"No tomo más"

 
Nuestro país no ha vivido, felizmente, grandes calamidades públicas. Como contrapartida no estamos preparados para enfrentarlas. Se da en estos casos una situación similar a la que nos toca vivir cuando enfermamos. Es bien sabido que el virus crea el anticuerpo, el mal genera defensas que seguirán actuando en el organismo en la eventualidad de nuevos ataques, de forma que una ulterior reiteración de la enfermedad nos encuentra en mejorares condiciones para enfrentarla.
Recuerdo que el 19 de mayo de 1985 fui testigo en Lima, Perú, de un fuerte temblor de tierra. El fenómeno, que se produjo próximo a la una y media de la tarde, encontró a la gente almorzando. En el lugar en que me hallaba estaban congregadas unas doscientas personas. Cuando el trueno descomunal dio cuenta de la presencia del temblor, los asistentes buscaron ubicación bajo las vigas del edificio, por considerarlas más seguras. Lo hicieron sin gritos ni histerismos. Casi en orden. cuando pasaron los diez segundos que duró el desastre, volvieron a sus sitios y continuaron con su interrumpido almuerzo. Apenas cinco o seis minutos de comentario posterior enfrascado, fundamentalmente, en calcular si se habían logrado 5 ó 6 grados en la escala Richter y nada más. Era un pueblo familiarizado con este tipo de calamidades.
La última gran catástrofe que recordamos en el país fue las inundaciones de 1959 y, por tratarse de un fenómeno inusual, afectó profundamente a toda la sociedad uruguaya.
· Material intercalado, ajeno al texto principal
(** The receiver of [.keys()]: a dictionary. *)
Definition dict_receiver (v : pyval) : result pydict :=
  match v with
  | PDict d => Ok d
  | _ => Raise (AttributeError "keys")
  end.

(** ** Date-times *)

(** A [datetime.datetime]: its wall-clock fields, and the offset of its
    [tzinfo] from UTC in seconds ([None] for a naive date-time); the
    microseconds, which no directive of the script reads, are left out.  A
    value of the class has [1 <= year <= 9999], a day that exists in its
    month, and time fields in range. *)
Record datetime : Type := mkDatetime {
  year : Z; month : Z; day : Z;
  hour : Z; minute : Z; second : Z;
  utcoffset : option Z
}.

Definition digit (n : Z) : ascii := ascii_of_nat (48 + Z.to_nat (n mod 10)).

(** The two zero-padded decimal digits [strftime] gives for a month, day,
    hour, minute or second. *)
Definition zero_pad2 (n : Z) : string :=
  String (digit (n / 10)) (String (digit n) "").

(** The four decimal digits of a year from 1000 to 9999. *)
Definition four_digits (n : Z) : string :=
  String (digit (n / 1000)) (String (digit (n / 100)) (zero_pad2 n)).

(** One directive of a format.  What [%Y] gives is the C library's to
    decide: [year_digits y] is its text for the year [y].  The libraries
    agree on a year from 1000 on (its four digits) and differ below (glibc
    gives [999], others [0999]), so [year_digits] is left open here and is a
    Variable of the pipeline. *)
Definition directive (year_digits : Z -> string) (d : ascii) (dt : datetime)
  : string :=
  if Ascii.eqb d "Y" then year_digits (year dt)
  else if Ascii.eqb d "m" then zero_pad2 (month dt)
  else if Ascii.eqb d "d" then zero_pad2 (day dt)
  else if Ascii.eqb d "H" then zero_pad2 (hour dt)
  else if Ascii.eqb d "M" then zero_pad2 (minute dt)
  else if Ascii.eqb d "S" then zero_pad2 (second dt)
  else if Ascii.eqb d "%" then "%"
  else String "%" (String d "").

(** [dt.strftime(fmt)] for the directives [%Y %m %d %H %M %S %%]; any other
    character of the format is copied.  No directive reads [utcoffset]. *)
Fixpoint strftime (year_digits : Z -> string) (dt : datetime) (fmt : string)
  : string :=
  match fmt with
  | EmptyString => EmptyString
  | String c r =>
      if Ascii.eqb c "%" then
        match r with
        | String d r' =>
            directive year_digits d dt +:+ strftime year_digits dt r'
        | EmptyString => "%"
        end
      else String c (strftime year_digits dt r)
  end.

(** *** The instant of a date-time, for the comparison with UTC *)

(** Days from 1970-01-01 to the civil date [y]-[m]-[d] of the proleptic
    Gregorian calendar. *)
Definition days_from_civil (y m d : Z) : Z :=
  let y := if m <=? 2 then y - 1 else y in
  let era := y / 400 in
  let yoe := y - era * 400 in
  let doy := (153 * (if 2 <? m then m - 3 else m + 9) + 2) / 5 + d - 1 in
  let doe := yoe * 365 + yoe / 4 - yoe / 100 + doy in
  era * 146097 + doe - 719468.

Definition civil_from_days (z : Z) : Z * Z * Z :=
  let z := z + 719468 in
  let era := z / 146097 in
  let doe := z - era * 146097 in
  let yoe := (doe - doe / 1460 + doe / 36524 - doe / 146096) / 365 in
  let doy := doe - (365 * yoe + yoe / 4 - yoe / 100) in
  let mp := (5 * doy + 2) / 153 in
  let d := doy - (153 * mp + 2) / 5 + 1 in
  let m := if mp <? 10 then mp + 3 else mp - 9 in
  (if m <=? 2 then yoe + era * 400 + 1 else yoe + era * 400, m, d).

(** Seconds from 1970-01-01T00:00:00 UTC to the instant [dt] denotes; a naive
    date-time is read as UTC. *)
Definition instant (dt : datetime) : Z :=
  days_from_civil (year dt) (month dt) (day dt) * 86400
  + hour dt * 3600 + minute dt * 60 + second dt
  - default 0 (utcoffset dt).

(** [dt.astimezone(utc)]: the same instant with the wall-clock fields of
    UTC. *)
Definition astimezone_utc (dt : datetime) : datetime :=
  match utcoffset dt with
  | None => dt
  | Some _ =>
      let t := instant dt in
      let '(y, m, d) := civil_from_days (t / 86400) in
      let s := t mod 86400 in
      mkDatetime y m d (s / 3600) (s mod 3600 / 60) (s mod 60) (Some 0)
  end.

(** ** The notions the specification uses *)

(** A string with every space taken out. *)
Definition remove_spaces (s : string) : string :=
  Str.filter (fun c => negb (Ascii.eqb c " ")) s.

(** The instant of [dt] re-expressed in UTC, as [YYYY-MM-DDTHH:MM:SSZ]. *)
Definition utc_rendering (year_digits : Z -> string) (dt : datetime) : string :=
  strftime year_digits (astimezone_utc dt) "%Y-%m-%dT%H:%M:%SZ".

Definition is_digit (c : ascii) : bool := in_range 48 57 c.

(** The shape [dddd-dd-ddTdd:dd:ddZ], [d] a decimal digit. *)
Definition iso_z_shape (s : string) : bool :=
  match String.list_ascii_of_string s with
  | [y1; y2; y3; y4; a; m1; m2; b; d1; d2; t; h1; h2; c; n1; n2; d; s1; s2; z] =>
      forallb is_digit [y1; y2; y3; y4; m1; m2; d1; d2; h1; h2; n1; n2; s1; s2]
      && Ascii.eqb a "-" && Ascii.eqb b "-" && Ascii.eqb t "T"
      && Ascii.eqb c ":" && Ascii.eqb d ":" && Ascii.eqb z "Z"
  | _ => false
  end.

Definition is_str (v : pyval) : bool :=
  match v with
  | PStr _ => true
  | _ => false
  end.

(** The keys of [met] that [parse_additional_metadata] assigns. *)
Definition additional_metadata_keys : list string :=
  ["username"; "eventtime"; "image_url"; "event_metadata"].

(** A computation of [M] assigns to keys of [keys] only: whatever its
    outcome, the dictionary it leaves agrees with the one it started from on
    every other key. *)
Definition assigns_only {A} (keys : list string) (m : M A) : Prop :=
  forall (d : pydict) (k : string), k ∉ keys -> (m d).2 !! k = d !! k.

(** The keys of [ds] that [build_aoi_ds] assigns, and the keys of the
    context it reads unconditionally. *)
Definition dataset_keys : list string :=
  ["label"; "type"; "account"; "location"; "starttime"; "endtime"; "emails"].
Definition required_keys : list string :=
  ["type"; "name"; "account"; "geojson_polygon"; "starttime"; "endtime"].

(** The number of occurrences of [c] in [s]. *)
Fixpoint count_char (c : ascii) (s : string) : nat :=
  match s with
  | EmptyString => O
  | String d r => if Ascii.eqb d c then S (count_char c r) else count_char c r
  end.

(** A date-time with a year of four digits. *)
Definition four_digit_year (dt : datetime) : Prop := 1000 <= year dt <= 9999.

(** A computation of [M] keeps the property [P] of the dictionary, whatever
    its outcome. *)
Definition preserves {A} (P : pydict -> Prop) (m : M A) : Prop :=
  forall d : pydict, P d -> P (m d).2.

(** ** Library behaviour on small fragments, to run the pipeline

    The pipeline is a function of the libraries it calls.  The definitions
    of this part give those libraries on a fragment of their inputs each,
    so that the pipeline can be evaluated on concrete contexts. *)

(** The C library's [%Y] as glibc has it, for a year from 1 to 9999: the
    decimal digits of the year, without padding. *)
Definition glibc_year (y : Z) : string :=
  if 1000 <=? y then four_digits y
  else if 100 <=? y then String (digit (y / 100)) (zero_pad2 y)
  else if 10 <=? y then zero_pad2 y
  else String (digit y) "".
El continuo y prolongado caer de las lluvias y, como consecuencia la crecida incesante de las corrientes de agua provocaron casi inmediatamente que muchos ciudadanos debieran abandonar sus viviendas anegadas. Algunos encontraron paliativo a sus problemas en el propio medio en que residían y otros no tuvieron más remedio que alejarse procurando una solución locativa para sí y sus desconsoladas familias. Todo el país fue refugio para los coterráneos en desgracia.
El azote climático destruyó cultivos, arrasó con todo tipo de bienes y trajo un panorama de "fango, desocupación y miseria" como angustiosamente proclamaban los títulos de la prensa de entonces.
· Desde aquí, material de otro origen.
(* ===== verification/FreeList.v ===== *)
(** * free_list.c: the list of free extents of blocks

    The nodes linked by [next] are a Rocq list, [spfs_free_node] without its
    [next].  [spfs_free_init] reads the chain of free-list blocks of the device and
    pushes one node per entry; [spfs_free_alloc] carves blocks off the end of the
    first node that has enough of them. *)
From S2P Require Import Prelude Util Buffers.

Record spfs_free_node := FreeNode { fn_start : Z; fn_blocks : Z }.

Record spfs_free_list := FreeList {
  fl_lock : bool;
  fl_blocks : Z;
  fl_root : list spfs_free_node;
}.

#[export] Instance spfs_free_node_eq_dec : EqDecision spfs_free_node.
Proof. solve_decision. Defined.

Definition fl_lock_lens : lens spfs_free_list bool :=
  Lens fl_lock (λ b fl, FreeList b (fl_blocks fl) (fl_root fl)).

(** ** Reading the list *)
Definition spfs_read_entry : M cursor spfs_free_node :=
  start ← or_err 1 spfs_sb_read_sector;
  blocks ← or_err 1 spfs_sb_read_u32;
  mret (FreeNode start blocks).

(** [mem] says whether [kzalloc] has memory. *)
Definition spfs_init_free_list_entry (mem : bool) : M cursor (option spfs_free_node) :=
  if negb mem then mret None
  else
    r ← catch spfs_read_entry;
    mret (match r with inl _ => None | inr result => Some result end).

Definition spfs_read_header : M cursor (Z * Z) :=
  magic ← or_err (-EINVAL) spfs_sb_read_u32;
  length ← or_err (-EINVAL) spfs_sb_read_u32;
  next ← or_err (-EINVAL) spfs_sb_read_sector;
  if bool_decide (magic ≠ SPFS_MAGIC) then err (-EINVAL)
  else mret (length, next).

Section init.
Context {D : Type} {B : BufferCache D}.
(** whether the [k]-th [kzalloc] succeeds *)
Variable kzalloc : nat → bool.

(** [node->next = list->root; list->root = node; list->blocks += node->blocks] *)
Definition push_node (node : spfs_free_node) (fl : spfs_free_list) : spfs_free_list :=
  FreeList (fl_lock fl) (u32 (fl_blocks fl + fn_blocks node)) (node :: fl_root fl).

(** The [for] loop over the entries of the block [head] *)
Fixpoint free_init_entries (n : nat) (head bh_pos : Z) : M (bufs D * spfs_free_list) unit :=
  match n with
  | O => mret tt
  | S n =>
      fl ← gets snd;
      r ← zoom fst_lens
            (in_bh head bh_pos (spfs_init_free_list_entry (kzalloc (length (fl_root fl)))));
      match r.1 with
      | None => err 1
      | Some node =>
          zoom snd_lens (modify (push_node node));;
          free_init_entries n head r.2
      end
  end.

(** The [goto Lit] loop over the blocks of the chain *)
Fixpoint free_init_chain (fuel : nat) (head : Z) : M (bufs D * spfs_free_list) unit :=
  match fuel with
  | O => crashes NoFuel
  | S fuel =>
      if bool_decide (head = 0) then mret tt
      else
        ok ← zoom fst_lens (sb_bread head);
        if negb ok then err 1
        else
          hdr ← zoom fst_lens (in_bh head 0 spfs_read_header);
          let '((free_length, free_next), bh_pos) := hdr in
          free_init_entries (Z.to_nat free_length) head bh_pos;;
          zoom fst_lens (brelse head);;
          free_init_chain fuel free_next
  end.

Definition spfs_free_init (fuel : nat) (head : Z) : M (bufs D * spfs_free_list) unit :=
  zoom snd_lens (put (FreeList false 0 []));;
  free_init_chain fuel head.
End init.

(** ** Allocation *)
(** The [goto Lit] walk: the result and the list with the chosen node shortened *)
Fixpoint free_alloc_walk (blocks : Z) (l : list spfs_free_node) :
    option (Z * list spfs_free_node) :=
  match l with
  | [] => None
  | n :: next =>
      if bool_decide (blocks ≤ fn_blocks n) then
        let left := u32 (fn_blocks n - blocks) in
        Some (u64 (fn_start n + left), FreeNode (fn_start n) left :: next)
      else
        match free_alloc_walk blocks next with
        | None => None
        | Some (result, next') => Some (result, n :: next')
        end
  end.

Definition spfs_free_alloc (blocks : Z) : M spfs_free_list Z :=
  mutex_lock fl_lock_lens;;
  fl ← get;
  result ←
    (if bool_decide (blocks < fl_blocks fl) then
       match free_alloc_walk blocks (fl_root fl) with
       | Some (result, root) =>
           put (FreeList (fl_lock fl) (u32 (fl_blocks fl - blocks)) root);;
           mret result
       | None => mret 0
       end
     else mret 0);
  mutex_unlock fl_lock_lens;;
  mret result.

(** Not implemented in the source: it returns 0 and frees nothing. *)
Definition spfs_free_dealloc (root blocks : Z) : M spfs_free_list unit := mret tt.

(** ** Specification: the set of free blocks *)
Definition in_node (b : Z) (n : spfs_free_node) : Prop :=
  fn_start n ≤ b ∧ b < fn_start n + fn_blocks n.
Definition free_in (b : Z) (fl : spfs_free_list) : Prop := Exists (in_node b) (fl_root fl).

Fixpoint sum_blocks (l : list spfs_free_node) : Z :=
  match l with [] => 0 | n :: l => fn_blocks n + sum_blocks l end.

Definition node_ok (n : spfs_free_node) : Prop :=
  0 < fn_start n ∧ 0 ≤ fn_blocks n ∧ fn_start n + fn_blocks n < 2 ^ 32.
Definition nodes_disjoint (n m : spfs_free_node) : Prop := ∀ b, in_node b n → ¬ in_node b m.

(** Nodes within the 32-bit block numbers of the disk format and away from block 0,
    no block in two nodes, and [blocks] the number of free blocks *)
Record fl_wf (fl : spfs_free_list) : Prop := {
  flw_nodes : Forall node_ok (fl_root fl);
  flw_disjoint : ForallOrdPairs nodes_disjoint (fl_root fl);
  flw_blocks : fl_blocks fl = sum_blocks (fl_root fl);
  flw_total : sum_blocks (fl_root fl) < 2 ^ 32;
}.

(** A run of allocations, with what each returned *)
Inductive alloc_run : spfs_free_list → list (Z * Z) → spfs_free_list → Prop :=
| alloc_run_nil fl : alloc_run fl [] fl
| alloc_run_cons fl n r fl1 rs fl2 :
    0 ≤ n → spfs_free_alloc n fl = Ok r fl1 → alloc_run fl1 rs fl2 →
    alloc_run fl ((r, n) :: rs) fl2.

(** ** Specification: the chain of blocks on the device *)
Definition entry_at (b : list byte) (off : Z) (n : spfs_free_node) : Prop :=
  be_combine (sub off 4 b) = fn_start n ∧ be_combine (sub (off + 4) 4 b) = fn_blocks n.

Definition fl_block (b : list byte) (entries : list spfs_free_node) (next : Z) : Prop :=
  be_combine (sub 0 4 b) = SPFS_MAGIC ∧
  be_combine (sub 4 4 b) = zlen entries ∧
  be_combine (sub 8 4 b) = next ∧
  12 + 8 * zlen entries ≤ zlen b ∧ 16 ≤ zlen b ∧
  ∀ i n, entries !! i = Some n → entry_at b (12 + 8 * Z.of_nat i) n.

Inductive fl_chain {D} `{BufferCache D} (d : D) : Z → list spfs_free_node → nat → Prop :=
| fl_chain_end : fl_chain d 0 [] 0
| fl_chain_block head b entries next rest k :
    head ≠ 0 → bc_data d head = Some b → fl_block b entries next →
    fl_chain d next rest k → fl_chain d head (entries ++ rest) (S k).

(** ** The walk *)
Lemma sum_blocks_nonneg l : Forall node_ok l → 0 ≤ sum_blocks l.
Proof. induction 1 as [|n l [? [? ?]] ? IH]; cbn; lia. Qed.

Lemma free_alloc_walk_spec n l r l' :
  0 ≤ n → Forall node_ok l → free_alloc_walk n l = Some (r, l') →
  ∃ l1 m l2,
    l = l1 ++ m :: l2 ∧ Forall (λ m, fn_blocks m < n) l1 ∧ n ≤ fn_blocks m ∧
    r = fn_start m + (fn_blocks m - n) ∧
    l' = l1 ++ FreeNode (fn_start m) (fn_blocks m - n) :: l2.
Proof.
  intros Hn Hok. revert r l'. induction Hok as [|m l [? [? ?]] Hok IH]; intros r l'; cbn; [done|].
  case_bool_decide.
  - intros [= <- <-]. exists [], m, l. rewrite (u32_small (_ - _)) by lia.
    rewrite u64_small by lia. repeat split; auto.
  - destruct (free_alloc_walk n l) as [[r1 l1']|] eqn:E; [|done]. intros [= <- <-].
    destruct (IH _ _ eq_refl) as (l1 & m' & l2 & -> & ? & ? & -> & ->).
    exists (m :: l1), m', l2. repeat split; auto. constructor; [lia|done].
Qed.

Lemma free_alloc_walk_none n l :
  free_alloc_walk n l = None ↔ Forall (λ m, fn_blocks m < n) l.
Proof.
  induction l as [|m l IH]; cbn; [by split|]. rewrite Forall_cons, <-IH.
  case_bool_decide; [naive_solver lia|].
  destruct (free_alloc_walk n l) as [[??]|]; naive_solver lia.
Qed.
La presencia de ese diluvio no nos encontró, lógicamente, preparados para contrarrestar sus efectos. Es cierto que se pusieron en juego, inmediatamente, actitudes nobles, solidarias, orientadas en socorrer a los más afectados, pero todo ello obedeció a gestos espontáneos, sin método ni orden.
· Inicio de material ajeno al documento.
(* ===== verification/Threads.v ===== *)
(** * Threads around a mutex

    The other files run one operation at a time.  Here threads run the same critical
    section in any interleaving of their single steps.  A component gives the program
    counters of its section, the steps of a thread, and an invariant that relates the
    shared state inside the section to the one in which the mutex was taken; it gets
    back that every interleaving amounts to the operations done one after the other, in
    the order in which the mutex was released, and that no thread waits for ever. *)
From S2P Require Import Prelude.

(** What a component with one critical section promises *)
Class CriticalSection {S P : Type} (locked : S → bool) (inside final : P → bool)
    (thread_step : S → P → S → P → Prop) (inv : S → S → P → Prop) (op : S → P → S → Prop) := {
  cs_final_out p : final p = true → inside p = false;
  cs_final_ends s p s' p' : thread_step s p s' p' → final p = false;
  (** Outside, a thread can only take the mutex, which has to be free. *)
  cs_enter s p s' p' : thread_step s p s' p' → inside p = false →
    inside p' = true ∧ locked s = false ∧ locked s' = true ∧ inv s s' p';
  cs_stay b s p s' p' : thread_step s p s' p' → inside p = true → inside p' = true →
    locked s = true → inv b s p → locked s' = true ∧ inv b s' p';
  (** The operation is done when the mutex is released. *)
  cs_leave b s p s' p' : thread_step s p s' p' → inside p = true → inside p' = false →
    inv b s p → locked s' = false ∧ final p' = true ∧ op b p' s';
  (** Nothing but the mutex stops a thread. *)
  cs_can_enter s p : inside p = false → final p = false → locked s = false →
    ∃ s' p', thread_step s p s' p';
  cs_can_go_on b s p : inside p = true → inv b s p → ∃ s' p', thread_step s p s' p';
}.

Section threads.
Context {S P : Type} {locked : S → bool} {inside final : P → bool}
  {thread_step : S → P → S → P → Prop} {inv : S → S → P → Prop} {op : S → P → S → Prop}
  {CS : CriticalSection locked inside final thread_step inv op}.
Implicit Types (s : S) (p : P) (ts : list P).

(** One thread makes one step. *)
Inductive machine_step : relation (S * list P) :=
| machine_thread s ts t p s' p' :
    ts !! t = Some p → thread_step s p s' p' → machine_step (s, ts) (s', <[t := p']> ts).

(** Operations one after the other, each with the program counter it ends in *)
Inductive op_run : S → list P → S → Prop :=
| op_run_nil s : op_run s [] s
| op_run_cons s p s1 ps s2 : op s p s1 → op_run s1 ps s2 → op_run s (p :: ps) s2.

Lemma op_run_snoc s ps s1 p s2 : op_run s ps s1 → op s1 p s2 → op_run s (ps ++ [p]) s2.
Proof using. induction 1; intros; cbn; repeat (done || econstructor); auto. Qed.

Definition finished ts : list P := filter (λ p, final p = true) ts.

(** The mutex is free and nobody is inside, or one thread is, and the shared state is what
    its section has made of the one it started in. *)
Definition excludes (b s : S) ts : Prop :=
  (locked s = false ∧ s = b ∧ Forall (λ p, inside p = false) ts) ∨
  (locked s = true ∧ ∃ t p, ts !! t = Some p ∧ inside p = true ∧ inv b s p ∧
     ∀ t' p', ts !! t' = Some p' → t' ≠ t → inside p' = false).

Definition machine_ok (s0 : S) (c : S * list P) : Prop :=
  ∃ b ps, op_run s0 ps b ∧ ps ≡ₚ finished c.2 ∧ excludes b c.1 c.2.

Lemma finished_insert ts t p p' :
  ts !! t = Some p → final p = false →
  finished (<[t := p']> ts) ≡ₚ (if final p' then [p'] else []) ++ finished ts.
Proof using.
  intros Ht Hf. unfold finished. rewrite insert_take_drop by (by eapply lookup_lt_Some).
  rewrite <-(take_drop_middle ts t p Ht) at 3. rewrite !filter_app, !filter_cons.
  rewrite (decide_False (P := final p = true)) by congruence. destruct (final p') eqn:E.
  - rewrite decide_True by done. cbn [app]. symmetry. apply Permutation_middle.
  - by rewrite decide_False.
Qed.

Lemma machine_step_ok s0 c c' : machine_step c c' → machine_ok s0 c → machine_ok s0 c'.
Proof using CS.
  destruct 1 as [s ts t p s' p' Ht Hstep]. intros (b & ps & Hrun & Hps & Hex).
  unfold machine_ok. cbn [fst snd] in *. pose proof (cs_final_ends _ _ _ _ Hstep) as Hf.
  assert (final p' = false → ps ≡ₚ finished (<[t:=p']> ts)) as Hsame.
  { intros Hf'. rewrite (finished_insert _ _ _ _ Ht Hf), Hf'. done. }
  assert (inside p' = true → final p' = false) as Hin.
  { intros Hi. destruct (final p') eqn:E; [|done]. apply cs_final_out in E. congruence. }
  pose proof (lookup_lt_Some _ _ _ Ht) as Hlt.
  destruct Hex as [(Hl & -> & Hall)|(Hl & t1 & p1 & Ht1 & Hp1 & Hinv & Hoth)].
  - pose proof (Forall_lookup_1 _ _ _ _ Hall Ht) as Hp. destruct (cs_enter _ _ _ _ Hstep Hp) as (Hp' & _ & Hl' & Hinv).
    exists b, ps. split_and!; [done|by auto|]. right. split; [done|]. exists t, p'. split_and!; [|done..|].
    + by apply list_lookup_insert_eq.
    + intros t' q Hq Ht'. rewrite list_lookup_insert_ne in Hq by done. by eapply Forall_lookup_1 in Hall.
  - destruct (decide (t = t1)) as [->|Hne].
    2:{ pose proof (Hoth _ _ Ht Hne) as Hp. destruct (cs_enter _ _ _ _ Hstep Hp) as (_ & ? & _). congruence. }
    rewrite Ht in Ht1. injection Ht1 as <-. destruct (inside p') eqn:Hp'.
    + destruct (cs_stay _ _ _ _ _ Hstep Hp1 Hp' Hl Hinv) as [Hl' Hinv'].
      exists b, ps. split_and!; [done|by auto|]. right. split; [done|]. exists t1, p'. split_and!; [|done..|].
      * by apply list_lookup_insert_eq.
      * intros t' q Hq Ht'. rewrite list_lookup_insert_ne in Hq by done. by eapply Hoth.
    + destruct (cs_leave _ _ _ _ _ Hstep Hp1 Hp' Hinv) as (Hl' & Hf' & Hop).
      exists s', (ps ++ [p']). split_and!; [by eapply op_run_snoc| |].
      * rewrite (finished_insert _ _ _ _ Ht Hf), Hf', Hps. apply Permutation_app_comm.
      * left. split_and!; [done..|]. apply Forall_lookup_2. intros t' q Hq.
        apply list_lookup_insert_Some in Hq as [(-> & <- & _)|(Ht' & Hq)]; [done|]. by eapply Hoth.
Qed.

(** What no step of a thread changes is as it was at the start. *)
Lemma machine_kept {A} (f : P → A) c c' :
  (∀ s p s' p', thread_step s p s' p' → f p' = f p) → rtc machine_step c c' → f <$> c'.2 = f <$> c.2.
Proof using.
  intros Hf. induction 1 as [|c c1 c2 [s ts t p s' p' Ht Hs] _ ->]; [done|]. cbn [snd].
  rewrite list_fmap_insert, (Hf _ _ _ _ Hs). apply list_insert_id. by rewrite list_lookup_fmap, Ht.
Qed.

(** Every interleaving amounts to the finished operations in some order. *)
Lemma machine_atomic s0 ts0 s ts :
  locked s0 = false → Forall (λ p, inside p = false ∧ final p = false) ts0 →
  rtc machine_step (s0, ts0) (s, ts) → machine_ok s0 (s, ts).
Proof using CS.
  intros Hl Hts Hrun. assert (machine_ok s0 (s0, ts0)) as H0.
  { exists s0, []. split_and!; [constructor| |left; split_and!; [done..|]]; cbn [snd].
    - unfold finished. clear Hrun. induction Hts as [|p l [_ Hp] _ IH]; [done|]. rewrite filter_cons, decide_False by congruence. done.
    - by eapply Forall_impl; [exact Hts|intros p []]. }
  remember (s0, ts0) as c eqn:Hc. clear Hc. remember (s, ts) as c' eqn:Hc. clear Hc.
  induction Hrun as [|c c1 c' Hstep _ IH]; [done|]. by apply IH, (machine_step_ok s0 c).
Qed.

(** As long as a thread has not finished, one can make a step. *)
Lemma machine_progress s0 s ts :
  machine_ok s0 (s, ts) → Forall (λ p, final p = true) ts ∨ ∃ c, machine_step (s, ts) c.
Proof using CS.
  intros (b & ps & _ & _ & Hex). cbn [fst snd] in Hex.
  destruct Hex as [(Hl & -> & Hall)|(Hl & t & p & Ht & Hp & Hinv & _)].
  - destruct (decide (Forall (λ p, final p = true) ts)) as [|Hn]; [by left|right].
    apply not_Forall_Exists, Exists_exists in Hn; [|solve_decision]. destruct Hn as (p & [t Ht]%list_elem_of_lookup & Hf).
    apply not_true_is_false in Hf. destruct (cs_can_enter b p) as (s' & p' & Hstep); [|done..|].
    + by eapply Forall_lookup_1 in Hall.
    + eexists. by econstructor.
  - right. destruct (cs_can_go_on b s p Hp Hinv) as (s' & p' & Hstep). eexists. by econstructor.
Qed.

(** Runs are bounded when every thread comes closer to its end. *)
Section bounded.
Variables (size : S → nat) (left : nat → P → nat).
Hypothesis size_kept : ∀ s p s' p', thread_step s p s' p' → size s' = size s.
Hypothesis left_less : ∀ s p s' p', thread_step s p s' p' → (left (size s) p' < left (size s) p)%nat.

Lemma machine_bounded k c c' :
  nsteps machine_step k c c' →
  (k + sum_list_with (left (size c.1)) c'.2 ≤ sum_list_with (left (size c.1)) c.2)%nat ∧ size c'.1 = size c.1.
Proof using size_kept left_less.
  induction 1 as [c|k c c1 c2 Hstep _ [IH IHs]]; [by split|].
  destruct Hstep as [s ts t p s' p' Ht Hstep]. cbn [fst snd] in *.
  rewrite (size_kept _ _ _ _ Hstep) in IH, IHs. split; [|done].
  pose proof (left_less _ _ _ _ Hstep) as Hlt. revert IH.
  rewrite insert_take_drop by (by eapply lookup_lt_Some).
  rewrite <-(take_drop_middle ts t p Ht) at 3. rewrite !sum_list_with_app. cbn. lia.
Qed.
End bounded.
End threads.
Arguments machine_step {S P} thread_step.
Arguments op_run {S P} op.
Arguments finished {P} final.

(** Running a schedule, a list of threads, when the steps of a thread are a function *)
Section schedule.
Context {S P : Type} (step : S → P → option (S * P)).

Fixpoint schedule (turns : list nat) (c : S * list P) : option (S * list P) :=
  match turns with
  | [] => Some c
  | t :: turns =>
      p ← c.2 !! t;
      '(s', p') ← step c.1 p;
      schedule turns (s', <[t := p']> c.2)
  end.

Lemma schedule_steps turns : ∀ c c',
  schedule turns c = Some c' →
  nsteps (machine_step (λ s p s' p', step s p = Some (s', p'))) (length turns) c c'.
Proof using.
  induction turns as [|t turns IH]; intros [s ts] c'; cbn [schedule fst snd length].
  { intros [= <-]. constructor. }
  destruct (ts !! t) as [p|] eqn:Ht; [|done]. cbn. destruct (step s p) as [[s' p']|] eqn:Hp; [|done]. cbn.
  intros H. econstructor; [by econstructor|by apply IH].
Qed.
End schedule.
Como saldo, también, alguna que otra anécdota jugosa, de esas que surgen a nivel popular incluso después de los momentos más críticos e infortunados. Respuesta que el pueblo da con un agudo y ponderable sentido de autocrítica, confiándose más allá de eventuales calamidades al eterno transcurrir de una existencia en que alternan, naturalmente, buenos y malos momentos.
Cuando comenzaron las lluvias se encontraba instalado en el predio ubicado frente al Estadio, un circo de mediana categoría. La empresa, que nunca llegó a debutar, contaba entre sus atracciones, algunos animales. El ascenso paulatino e inflexible de las aguas provocó la preocupación del propietario del espectáculo quien comenzó a buscar en las partes altas de Canelones un lugar más adecuado y seguro para los irracionales. Fue así que muchas familias alternaron con monos, perros, loros y otros especímenes.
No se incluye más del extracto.